Claudia Stein MD, MSc, PhD, FFPH is a German trained physician and epidemiologist with the World Health Organization (WHO), which she has been serving since 1998. Claudia took up her current position as Director of the Division of Information, Evidence, Research and Innovation at the WHO Regional Office for Europe in 2010, when she and her team embarked on a quest to close the gap between evidence and policy establishing the WHO European Health Information Initiative.

Claudia qualified from Essen University Medical School in Germany in December 1989. Her area of post-graduate training includes a residency in Internal Medicine, a Master’s degree in Public Health from the London School of Hygiene and Tropical Medicine, a PhD in Epidemiology from the University of Southampton (MRC Environmental Epidemiology Unit), UK, and a further residency in Public Health Medicine with Specialist Certification at the Faculty of Public Health of the Royal College of Physicians, London, UK.

Prior to her career at WHO she worked for several years as a public health physician and epidemiologist at country level in Europe, as well as for several years in India and China, the latter two under the auspices of the Medical Research Council, MRC

Claudia first joined WHO in 1998 as a secondment from the United Kingdom; in 2000 she became a fixed term staff member to work in the Information, Evidence and Research Cluster at WHO HQ in the area of burden of disease and health information. Following this, she became Unit Head of the Leadership, Management and Fellowships unit which housed the Health Leadership Service.

Professor Kieran Walshe

Professor Kieran Walshe

Kieran Walshe is Professor of Health Policy and Management at Manchester Business School. He is also associate director of the National Institute of Health Research health services and delivery research programme, which exists to serve the research needs of managers and clinicians in the NHS (www.netscc.ac.uk/hsdr/).

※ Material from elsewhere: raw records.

(** * FSD_Turf: slot arithmetic, cancellation window, booking lifecycle and
    admin aggregation

    A shallow embedding of the decision logic of the turf-booking front end:

    - [MyBookings]     src/pages/MyBookings.tsx    (canCancelBooking,
                       handleCancelRequest, handleCancelConfirm)
    - [TurfDetail]     the turf detail page        (timeSlots, handleBooking)
    - [AdminDashboard] the admin dashboard page    (fetchStats aggregates)

    Conventions of the embedding.

    - JavaScript strings are [string]; a character stands for the code unit
      of the same number, so the strings covered are those over code units
      below 256.
    - Prices and the revenue are Numbers of JavaScript, IEEE 754 doubles,
      with their rounding, infinities, NaN and signed zero ([Number]).
    - JavaScript numbers that the code obtains from [parseInt] on a run of
      decimal digits, from [Date] time values and from counts are integers
      and are modelled in [Z]; NaN is [None].  Doubles compute on integers
      exactly as long as every value stays below 2^53 in magnitude: the time
      values of dates do ([TimeClip]), and so do the products of [MakeTime]
      for any hour and minute of fewer than ten digits.  The only division of
      the code, the one by the number of milliseconds in an hour, is carried out
      in [Q]: the quotient of two such integers rounds to a double that is at
      least 7 exactly when the exact quotient is.
    - The host environment (what [new Date(string)] makes of a string and the
      local time zone) is the class [Host]; the Date algorithms themselves
      follow ECMA-262.
    - The backend client is external: its replies are inputs of the handlers,
      and the table it keeps is an explicit list of rows. *)

From Stdlib Require Import ZArith QArith List String Ascii Bool Lia.
From Stdlib Require Import Numbers.DecimalString.
Import ListNotations.

Open Scope string_scope.
Open Scope Z_scope.

(* ================================================================== *)
(** * The JavaScript runtime primitives the pages rely on *)
(* ================================================================== *)

Module JS.

(** ** Characters and strings *)

(** [\d] of a regular expression without the [u] flag: the ten ASCII digits. *)
Definition is_digit (c : ascii) : bool :=
  match c with
  | "0" | "1" | "2" | "3" | "4" | "5" | "6" | "7" | "8" | "9" => true
  | _ => false
  end%char.

Definition digit_value (c : ascii) : Z := Z.of_N (N_of_ascii c) - 48.

(** [\s]: TAB, LF, VT, FF, CR, SPACE and NO-BREAK SPACE are the white space
    and line terminator code units below 256. *)
Definition is_space (c : ascii) : bool :=
  let n := N_of_ascii c in
  (((9 <=? n) && (n <=? 13)) || (n =? 32) || (n =? 160))%N.

(** The longest run of digits at the head of a string, and what follows. *)
Fixpoint span_digits (s : string) : string * string :=
  match s with
  | String c r =>
      if is_digit c
      then let (d, t) := span_digits r in (String c d, t)
      else ("", s)
  | "" => ("", "")
  end.

(** Greedy [\s*]: drop the white space at the head of a string. *)
Fixpoint skip_spaces (s : string) : string :=
  match s with
  | String c r => if is_space c then skip_spaces r else s
  | "" => ""
  end.

Definition is_empty (s : string) : bool :=
  match s with "" => true | _ => false end.

Fixpoint all_digits (s : string) : bool :=
  match s with
  | String c r => is_digit c && all_digits r
  | "" => true
  end.

(** [String.prototype.toUpperCase] on the letters a-z; the pages call it on
    the text matched by [[AP]M] only. *)
Definition upper_char (c : ascii) : ascii :=
  let n := N_of_ascii c in
  if ((97 <=? n) && (n <=? 122))%N then ascii_of_N (n - 32) else c.

Fixpoint toUpperCase (s : string) : string :=
  match s with
  | String c r => String (upper_char c) (toUpperCase r)
  | "" => ""
  end.

(** [parseInt] in base ten on a string that starts with its digits (every
    call of the pages passes a [\d+] capture): the value of the leading run of
    digits, and NaN ([None]) when there is none. *)
Fixpoint digits_value (acc : Z) (s : string) : Z :=
  match s with
  | String c r => if is_digit c then digits_value (10 * acc + digit_value c) r else acc
  | "" => acc
  end.

Definition parseInt (s : string) : option Z :=
  match s with
  | String c _ => if is_digit c then Some (digits_value 0 s) else None
  | "" => None
  end.

(** [Number.prototype.toString] of an integer. *)
Definition Number_toString (n : Z) : string :=
  NilZero.string_of_int (Z.to_int n).

Fixpoint repeat_char (c : ascii) (n : nat) : string :=
  match n with
  | O => ""
  | S k => String c (repeat_char c k)
  end.

(** [s.padStart(n, c)] with a one-character filler. *)
Definition padStart (s : string) (n : nat) (c : ascii) : string :=
  repeat_char c (n - String.length s) ++ s.

(** [s.split(sep)[0]] with a one-character separator: the text before the
    first separator. *)
Fixpoint split_head (sep : ascii) (s : string) : string :=
  match s with
  | String c r => if Ascii.eqb c sep then "" else String c (split_head sep r)
  | "" => ""
  end.

(** ** Dates (ECMA-262, Date objects) *)

Definition msPerSecond : Z := 1000.
Definition msPerMinute : Z := 60000.
Definition msPerHour : Z := 3600000.
Definition msPerDay : Z := 86400000.

Definition Day (t : Z) : Z := t / msPerDay.
Definition TimeWithinDay (t : Z) : Z := t mod msPerDay.

Definition MakeTime (hour min sec ms : Z) : Z :=
  hour * msPerHour + min * msPerMinute + sec * msPerSecond + ms.

Definition MakeDate (day time : Z) : Z := day * msPerDay + time.

(** A time value further than 8.64e15 ms from the epoch is no date. *)
Definition TimeClip (t : Z) : option Z :=
  if Z.abs t <=? 8640000000000000 then Some t else None.

(** What the pages take from their environment: the time value that
    [new Date(s)] gets from a string ([None] for an Invalid Date) and the
    offset of local time, [LocalTZA(t, isUTC)] of ECMA-262. *)
Class Host := {
  Date_parse : string -> option Z;
  LocalTZA : Z -> bool -> Z
}.

Section HostDates.
Context `{Host}.

Definition LocalTime (t : Z) : Z := t + LocalTZA t true.
Definition UTC (t : Z) : Z := t - LocalTZA t false.

(** [d.setHours(hour, min, sec, ms)]: the new time value of [d]; an Invalid
    Date stays invalid. *)
Definition setHours (d : option Z) (hour min sec ms : Z) : option Z :=
  match d with
  | None => None
  | Some tv =>
      let t := LocalTime tv in
      let date := MakeDate (Day t) (MakeTime hour min sec ms) in
      TimeClip (UTC date)
  end.
End HostDates.
(** What [requests.get] does, with the entries of its JSON body. *)
Inductive get_outcome (A : Type) :=
| GetRaises
| GetStatus (status_code : Z) (entries : list A).
Arguments GetRaises {A}.
Arguments GetStatus {A} status_code entries.

(** What one handler call meets outside the agent.  [ask_openai] is the
    value that method returns: it catches every exception itself, and
    what it computes is the LLM library's business. *)
Record env := {
  now : string;                  (* datetime.now().isoformat() *)
  lookup_put_raises : bool;      (* requests.put of the usage report raises *)
  put_raises : bool;             (* requests.put of the help request raises *)
  post : http_outcome;           (* requests.post *)
  generate_reply_raises : bool;  (* session.generate_reply raises *)
  llm_probe_raises : bool;       (* dir(self.session.llm.chat) raises *)
  ask_openai : option string
}.

(** The agent with what it has sent and said.  The agent runs inside a
    started session: [self.session] is set. *)
Record session := {
  knowledge : agent;
  requests : list http_request;
  spoken : list string
}.

Definition with_knowledge (a : agent) (s : session) : session :=
  {| knowledge := a; requests := requests s; spoken := spoken s |}.

Definition send (r : http_request) (s : session) : session :=
  {| knowledge := knowledge s; requests := requests s ++ [r];
     spoken := spoken s |}.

He is editor of the journal Health Services Management Research (http://hsmr.rsmjournals.com), board member of the UK Health Services Research Network and a board member and scientific committee chair of the European Health Management Association (www.ehma.org) . From 2003 to 2006 he directed the Centre for Public Policy and Management in Manchester Business School, and from 2009 to 2011 he directed the university's Institute of Health Sciences.

Kieran Walshe has twenty years experience in health policy, health management and health services research. He has previously worked at the University of Birmingham, the University of California at Berkeley, and the King's Fund in London, and has a professional background in healthcare management. He often works at the interface between research and practice and values the opportunities it offers to engage with the policy and practitioner communities and to put ideas into action. He has particular interests and expertise in quality and performance in healthcare organisations; the governance, accountability and performance of public services; and the use of evidence in policy evaluation and learning. He has led a wide range of research projects funded by the ESRC, Department of Health, NIHR, and EU FP7 programme, and other government departments and NHS organisations. He has advised a wide range of government agencies and organisations, in the UK and internationally.

He has written for a wide range of academic and professional journals, including the British Medical Journal, Health Service Journal, Health Affairs, Milbank Quarterly, Public Money and Management, and Quality and Safety in Healthcare. His books include Regulating Healthcare: A Prescription for Improvement (2003); Patient Safety: Research into Practice (2005); Healthcare Management (2006, 2011); Health Policy and Management: A Reader (2009); and From Knowing to Doing: Connecting Knowledge and Performance in Public Services (2010).